R. Albert Mohler, Jr.
August 14, 2019

As millions of American students prepare to return to the classroom for a new school year, it is important to reflect on the centrality of education. Every society understands that education shapes the hearts and minds of its youth—which is why education is always political and often controversial. If you control the schools, you eventually control the direction of the culture.

The state of California is now establishing an “ethnic studies” curriculum for public schools, particularly for high schools in the state. The developing story can catch you by surprise, and some might assume that this is only of interest to Californians.

But what happens in California schools doesn’t stay in California. The state has for decades enjoyed outsized influence on such things as curriculum and textbooks because if a textbook is adopted in California—the nation’s most populous state—that book will produce enormous sums of revenue and will likely be adopted around the nation.

The story demanding our attention is a new state-mandated ethnic studies curriculum for high schools. Authorities in California have released what they call a “model” curriculum. But this is actually a model of what happens when people seize the public schools and turn them into engines of social and moral transformation.

The Wall Street Journal drew attention to this curriculum in an article by Williamson M. Evers. The headline reads, “California Wants to Teach Your Kids that Capitalism is Racist.” Evers writes, “California’s Education Department has issued an ethnic studies model curriculum and is soliciting public comments on it until August 15. The legislatively mandated guide is a resource for teachers who want to instruct their students in the field of ethnic studies and was written by an advisory board of teachers, academics, and bureaucrats.”

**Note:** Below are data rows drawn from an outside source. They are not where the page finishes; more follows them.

(** * Synthetic tree and Monte Carlo tree search: a shallow embedding

    The development follows [tree_env.py] (class [SyntheticTree]) and
    [mcts.py] (class [MCTS]).

    Numbers.  Python and numpy floats are modelled by exact rationals
    ([Q]); [np.nan] written into an array is modelled by [None] in a
    [list (option Q)].  The transcendental functions of numpy
    ([np.exp], [np.log], [np.sqrt], [np.power]) are taken as an
    interface ([Class Numpy]).  Comparison of floats is numeric, that is
    [Qeq_bool] / [Qle_bool] on rationals. *)

From Stdlib Require Import QArith Qminmax Qabs Lqa.
From stdpp Require Import gmap list fin_maps.

Open Scope Q_scope.

(** ** Python exceptions and the result type *)

Inductive exn : Set :=
| IndexError | KeyError | ValueError | ZeroDivisionError | RecursionError.

Inductive res (A : Type) : Type :=
| OK (a : A)
| Raise (e : exn).
Arguments OK {A} a.
Arguments Raise {A} e.

Definition res_bind {A B} (r : res A) (f : A -> res B) : res B :=
  match r with OK a => f a | Raise e => Raise e end.

Definition of_option {A} (e : exn) (o : option A) : res A :=
  match o with Some a => OK a | None => Raise e end.

(** ** numpy on one-dimensional arrays *)

Module np.

Definition sum (l : list Q) : Q := foldr Qplus 0 l.

(** [np.sort]: ascending, by insertion. *)
Fixpoint insert_sorted (x : Q) (l : list Q) : list Q :=
  match l with
  | [] => [x]
  | y :: l' => if Qle_bool x y then x :: l else y :: insert_sorted x l'
  end.

Definition sort (l : list Q) : list Q := foldr insert_sorted [] l.

(** [np.flip] *)
Definition flip (l : list Q) : list Q := rev l.

(** [np.argwhere(a == v).ravel()]: the indices whose entry equals [v];
    a [nan] entry equals nothing. *)
Fixpoint argwhere_from (i : nat) (a : list (option Q)) (v : Q) : list nat :=
  match a with
  | [] => []
  | x :: a' =>
      let rest := argwhere_from (S i) a' v in
      match x with
      | Some y => if Qeq_bool y v then i :: rest else rest
      | None => rest
      end
  end.

Definition argwhere_eq (a : list (option Q)) (v : Q) : list nat :=
  argwhere_from 0 a v.

(** [a[kappa]] for an index array [kappa]. *)
Fixpoint take_idx_rec (a : list Q) (kappa : list nat) : res (list Q) :=
  match kappa with
  | [] => OK []
  | i :: kappa' =>
      res_bind (of_option IndexError (a !! i)) (fun x =>
      res_bind (take_idx_rec a kappa') (fun l => OK (x :: l)))
  end.

(** An empty [np.array(list())] is an array of floats, which numpy refuses
    as an index. *)
Definition take_idx (a : list Q) (kappa : list nat) : res (list Q) :=
  match kappa with
  | [] => Raise IndexError
  | _ => take_idx_rec a kappa
  end.

(** [a.max()], [a.min()] of a non-empty array. *)
Definition max (l : list Q) : res Q :=
  match l with
  | [] => Raise ValueError
  | x :: l' => OK (foldr Qmax x l')
  end.

Definition min (l : list Q) : res Q :=
  match l with
  | [] => Raise ValueError
  | x :: l' => OK (foldr Qmin x l')
  end.

End np.

(** [res] is a monad: [x ← c; k] sequences two computations that may
    raise. *)
#[global] Instance res_ret : MRet res := fun A a => OK a.
#[global] Instance res_mbind : MBind res := fun A B f r => res_bind r f.

(** A Python [for] loop over a list, threading the mutated state. *)
Fixpoint for_each {A S : Type} (l : list A) (body : A -> S -> res S) (s : S)
    : res S :=
  match l with
  | [] => OK s
  | a :: l' => res_bind (body a s) (for_each l' body)
  end.

(** A list comprehension whose element expression may raise. *)
Fixpoint comprehension {A B : Type} (f : A -> res B) (l : list A)
    : res (list B) :=
  match l with
  | [] => OK []
  | a :: l' =>
      res_bind (f a) (fun b =>
      res_bind (comprehension f l') (fun bs => OK (b :: bs)))
  end.

(** A list comprehension whose element expression mutates the state. *)
Fixpoint comprehension_st {A B S : Type} (f : A -> S -> res (B * S))
    (l : list A) (s : S) : res (list B * S) :=
  match l with
  | [] => OK ([], s)
  | a :: l' =>
      res_bind (f a s) (fun bs1 =>
      res_bind (comprehension_st f l' (snd bs1)) (fun bs2 =>
      OK (fst bs1 :: fst bs2, snd bs2)))
  end.

(** ** Numbers *)

Definition Qnat (n : nat) : Q := inject_Z (Z.of_nat n).

Definition Qgt_bool (a b : Q) : bool := negb (Qle_bool a b).

(** The literal [1e-10]. *)
Definition eps10 : Q := 1 # 10000000000.

(** Division of two Python floats: a zero divisor raises. *)
Definition py_div (a b : Q) : res Q :=
  if Qeq_bool b 0 then Raise ZeroDivisionError else OK (a / b).

(** The transcendental functions the program takes from numpy.  numpy's
    array division does not raise on a zero divisor (it yields [inf] or
    [nan] with a warning); the model writes [/] on [Q] there, and the
    statements below that depend on a quotient by the temperature assume
    a temperature other than 0.  In double precision [np.exp] overflows
    to [inf] above about 709.78 and vanishes below about -745; the
    statements that need the exponential positive assume it so on a
    range [-E .. E] only, and bound the arguments by that range. *)
Class Numpy : Type := {
  np_exp : Q -> Q;
  np_log : Q -> Q;
  np_sqrt : Q -> Q;
  np_power : Q -> Q -> Q
}.

(** The draws of numpy's global random generator:
    [rand i] is the [i]-th value of [np.random.rand(len(edges))],
    [randn t] the standard normal deviate and [randidx t] the integer
    behind the [t]-th draw made during the search. *)
Class Random : Type := {
  rand : nat -> Q;
  randn : nat -> Q;
  randidx : nat -> nat
}.

(** ** numpy on one-dimensional arrays, continued *)

Module npa.

Definition scale (c : Q) (l : list Q) : list Q := map (Qmult c) l.
Definition div_by (l : list Q) (c : Q) : list Q := map (fun x => x / c) l.
Definition exp `{Numpy} (l : list Q) : list Q := map np_exp l.

(** Elementwise operation of two arrays with numpy's broadcasting of
    one-dimensional shapes. *)
Definition broadcast (f : Q -> Q -> Q) (a b : list Q) : res (list Q) :=
  if (length a =? length b)%nat then OK (zip_with f a b)
  else match a, b with
       | _, [y] => OK (map (fun x => f x y) a)
       | [x], _ => OK (map (f x) b)
       | _, _ => Raise ValueError
       end.

(** [np.clip(x, lo, hi)] *)
Definition clip (x lo hi : Q) : Q := Qmin (Qmax x lo) hi.

(** [scipy.special.logsumexp]: the maximum is subtracted before the
    exponentials are summed. *)
Definition logsumexp `{Numpy} (a : list Q) : res Q :=
  res_bind (np.max a) (fun a_max =>
  OK (np_log (np.sum (map (fun x => np_exp (x - a_max)) a)) + a_max)).

End npa.

(** ** The data of the tree: [networkx.DiGraph] with attribute dicts *)

Inductive algorithm : Set :=
| uct | ments | rents | tents | alpha_divergence | w_mcts | dng
| unknown_algorithm.

#[global] Instance algorithm_eq_dec : EqDecision algorithm.
Proof. solve_decision. Defined.

(** The attribute dict of an edge: ['weight'], ['N'], ['Q'] and, for
    w-mcts, (['q_mean'], ['q_variance']). *)
Record EdgeData : Type := mkEdge {
  e_weight : Q;
  e_N : nat;
  e_Q : Q;
  e_q_stats : option (Q * Q)
}.

(** The attribute dict of a node: ['N'], ['V'], ['mean'] and ['prior']
    (absent until assigned), for w-mcts (['v_mean'], ['v_variance']), for
    dng (['mu'], ['lambda'], ['alpha'], ['beta']). *)
Record NodeData : Type := mkNode {
  n_N : nat;
  n_V : Q;
  n_mean : option Q;
  n_prior : option (list Q);
  n_v_stats : option (Q * Q);
  n_dng : option (Q * Q * Q * Q)
}.

Abbreviation edge := (nat * nat)%type.

(** Nodes and edges are kept in insertion order, which is the order
    networkx iterates them in. *)
Record DiGraph : Type := mkGraph {
  nodes : list nat;
  edges : list edge;
  node_data : gmap nat NodeData;
  edge_data : gmap (nat * nat) EdgeData
}.

Module nx.

(** [G.edges(x)]: the out-edges of [x]. *)
Definition edges_of (G : DiGraph) (x : nat) : list edge :=
  filter (fun e : edge => e.1 = x) (edges G).

Definition successors (G : DiGraph) (x : nat) : list nat :=
  (edges_of G x).*2.

Definition out_degree (G : DiGraph) (x : nat) : nat :=
  length (edges_of G x).

Definition in_degree (G : DiGraph) (x : nat) : nat :=
  length (filter (fun e : edge => e.2 = x) (edges G)).

(** The number of nodes [balanced_tree(r, h)] asks [full_rary_tree] for:
    [h + 1] if [r == 1], else [(1 - r ** (h + 1)) // (1 - r)]. *)
Definition balanced_order (r h : nat) : nat :=
  if decide (r = 1%nat) then (h + 1)%nat
  else Z.to_nat ((1 - Z.of_nat r ^ Z.of_nat (h + 1)) `div` (1 - Z.of_nat r))%Z.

Then, Evers declares, “It’s as bad you imagine.” I’m going to go further and conclude that it’s probably worse than you can imagine.

Evers explains, “Ethnic studies is described in the document as the interdisciplinary study of race, ethnicity, and indigeneity with an emphasis upon experiences of people of color in the United States. It is the study of intersectional and ancestral roots, coloniality, hegemony, and a dignified world where many worlds fit for present and future generations. It is the xdisciplinary [sic], loving, and critical praxis of holistic humanity.” And, yes, that is how they spell the words. That is actually part of the problem.

In short, this proposal marks an agenda for absolute social transformation in the United States. Evers argues, “The document is filled with fashionable academic jargon like ‘positionalities,’ ‘hybridites,’ ‘neplantlas,’ and ‘misogynoir.’ It includes faddish social lingo like ‘cisheteropatriarchy’ that may make sense to radical university professors and activists but doesn’t mean much to the regular folks who send their children to California public schools. It is difficult to comprehend the depth and breadth of the ideological bias and misrepresentations without reading the whole curriculum, something few will want to do.”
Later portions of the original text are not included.